Antibiotic-resistant bacteria
In 2008, a Swedish patient of Indian origin travelled to New Delhi and acquired a Urinary Tract Infection (UTI), caused by a strain of bacteria. The bacteria were later shown to possess a genetic factor, making them resistant to even the strongest antibiotics on the market. This factor was named ‘New Delhi metallo-beta-lactamase-1’ or ‘NDM-1′. This gene made the bacteria that possessed it resistant to all but one antibiotic available at the time[1]. One can reasonably imagine the existence of bacteria resistant to all known antibiotics.
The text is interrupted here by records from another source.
(* ===== verification/Limb.v ===== *)
(** * Numbers as arrays of limbs ([src/rust/runtime/algebra/src/limb/{mod,limb_32,limb_64}.rs])

    The library is built with limbs of 64 or of 32 bits; the width is the
    class [LimbWidth], with the two builds as instances.  Additions and
    subtractions propagate their carries in place; a slice the code borrows
    from an array is taken out of it and written back. *)
From stdpp Require Import prelude.
From Stdlib Require Import Lia NArith ZArith ZifyNat ZifyN.
From S2P Require Import Prelude Words.
Local Open Scope N_scope.

(** ** The width of a limb

    Arrays have the length their type announces: [W] words of 64 bits or [L]
    limbs. *)
Class LimbWidth := {
  LIMB_BITS : N;
  LIMBS_PER_U64 : nat;
  u64_to_limbs : N -> list N;
  limbs_to_u64 : forall {E}, list N -> outcome E N;
  words64_to_limbs : forall {E}, nat -> list N -> outcome E (list N);
  limbs_to_words64 : forall {E}, nat -> list N -> outcome E (list N);
  mulhl_one : N -> N -> N * N
}.
Abbreviation B := (2 ^ LIMB_BITS).

Module limb_64.
Section limb_64.
Context {E : Type}.
Definition u64_to_limbs (val : N) : list N := [val].
Definition limbs_to_u64 (limbs : list N) : outcome E N := index limbs 0.
Definition words64_to_limbs (L : nat) (words : list N) : outcome E (list N) :=
  foldM (fun limbs '(i, word) => if (i <? L)%nat then store limbs i word else mret limbs)
    (replicate L 0) (imap pair words).
Definition limbs_to_words64 (W : nat) (limbs : list N) : outcome E (list N) :=
  foldM (fun words '(i, limb) => if (i <? W)%nat then store words i limb else mret words)
    (replicate W 0) (imap pair limbs).
Definition mulhl_one (a b : N) : N * N :=
  let p := a * b in (wrap64 p, wrap64 (N.shiftr p 64)).
End limb_64.
End limb_64.

Module limb_32.
Section limb_32.
Context {E : Type}.
Definition u64_to_limbs (val : N) : list N := [wrap32 val; wrap32 (N.shiftr val 32)].
Definition limbs_to_u64 (limbs : list N) : outcome E N :=
  l0 ← index limbs 0; l1 ← index limbs 1; mret (N.lor l0 (shl64 l1 32)).
Definition words64_to_limbs (L : nat) (words : list N) : outcome E (list N) :=
  foldM (fun limbs i =>
    limbs ← (if (2 * i <? L)%nat then word ← index words i; store limbs (2 * i) (wrap32 word) else mret limbs);
    if (2 * i + 1 <? L)%nat then word ← index words i; store limbs (2 * i + 1) (wrap32 (N.shiftr word 32)) else mret limbs)
    (replicate L 0) (seq 0 (length words)).
Definition limbs_to_words64 (W : nat) (limbs : list N) : outcome E (list N) :=
  let L := length limbs in
  foldM (fun words i =>
    low ← (if (2 * i <? L)%nat then index limbs (2 * i) else mret 0);
    high ← (if (2 * i + 1 <? L)%nat then index limbs (2 * i + 1) else mret 0);
    store words i (N.lor low (shl64 high 32)))
    (replicate W 0) (seq 0 W).
Definition mulhl_one (a b : N) : N * N :=
  let p := a * b in (wrap32 p, wrap32 (N.shiftr p 32)).
End limb_32.
End limb_32.

Definition width_64 : LimbWidth := {|
  LIMB_BITS := 64; LIMBS_PER_U64 := 1;
  u64_to_limbs := limb_64.u64_to_limbs; limbs_to_u64 := @limb_64.limbs_to_u64;
  words64_to_limbs := @limb_64.words64_to_limbs; limbs_to_words64 := @limb_64.limbs_to_words64;
  mulhl_one := limb_64.mulhl_one
|}.
Definition width_32 : LimbWidth := {|
  LIMB_BITS := 32; LIMBS_PER_U64 := 2;
  u64_to_limbs := limb_32.u64_to_limbs; limbs_to_u64 := @limb_32.limbs_to_u64;
  words64_to_limbs := @limb_32.words64_to_limbs; limbs_to_words64 := @limb_32.limbs_to_words64;
  mulhl_one := limb_32.mulhl_one
|}.

(** ** Operations ([limb/mod.rs]) *)
Section ops.
Context `{LimbWidth} {E : Type}.

(** [a.carrying_add(b, carry)] and [a.borrowing_sub(b, borrow)] *)
Definition carrying_add (a b : N) (carry : bool) : N * bool :=
  let s := a + b + N.b2n carry in (s mod B, B <=? s).
Definition borrowing_sub (a b : N) (borrow : bool) : N * bool :=
  let t := b + N.b2n borrow in if a <? t then (a + B - t, true) else (a - t, false).
(** [x << k], [x.wrapping_mul(y)] and [x.wrapping_sub(y)] on limbs *)
Definition shl (x k : N) : N := N.shiftl x k mod B.
Definition wrapping_mul (x y : N) : N := (x * y) mod B.
Definition wrapping_sub (x y : N) : N := (x + B - y) mod B.

Definition add_limb (a b : list N) : outcome E (list N * N) :=
  '(a, carry) ← foldM (fun '(a, carry) i =>
      ai ← index a i; bi ← index b i;
      let '(sum, c) := carrying_add ai bi carry in
      a ← store a i sum; mret (a, c)) (a, false) (seq 0 (length a));
  mret (a, N.b2n carry).

Definition sub_limb (a b : list N) : outcome E (list N * N) :=
  '(a, borrow) ← foldM (fun '(a, borrow) i =>
      ai ← index a i; bi ← index b i;
      let '(diff, bor) := borrowing_sub ai bi borrow in
      a ← store a i diff; mret (a, bor)) (a, false) (seq 0 (length a));
  mret (a, N.b2n borrow).

(** Halving in place, from the most significant limb: [shr_1] and the loops
    written out in [fp_generic.rs]. *)
Definition shr_1 (a : list N) : outcome E (list N) :=
  '(a, _) ← foldM (fun '(a, carry) i =>
      ai ← index a i;
      let new_carry := shl ai (LIMB_BITS - 1) in
      a ← store a i (N.lor (N.shiftr ai 1) carry); mret (a, new_carry)) (a, 0) (rev (seq 0 (length a)));
  mret a.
It is easy to see from the above example why the issue of antibiotic resistance deserves our attention, care and action.The advent of the post-Antibiotic Era may be upon us, and, sadly, we as a species do not appear to be truly alive to the gravity of the situation. Indeed, our actions may even be contributing to the problem. Without effective antibiotics, the death toll among populations will rise exponentially, life expectancies will fall and we may not be able to perform routine surgical procedures like cesarean sections, bypass surgeries and transplants or even joint replacements and dialysis. In 2019, a study published in The Lancet attributed 1.27 million deaths to bacterial AMR (Anti-microbial resistance). By some estimates, up to 10 million people a year could lose their lives due to AMR by 2050.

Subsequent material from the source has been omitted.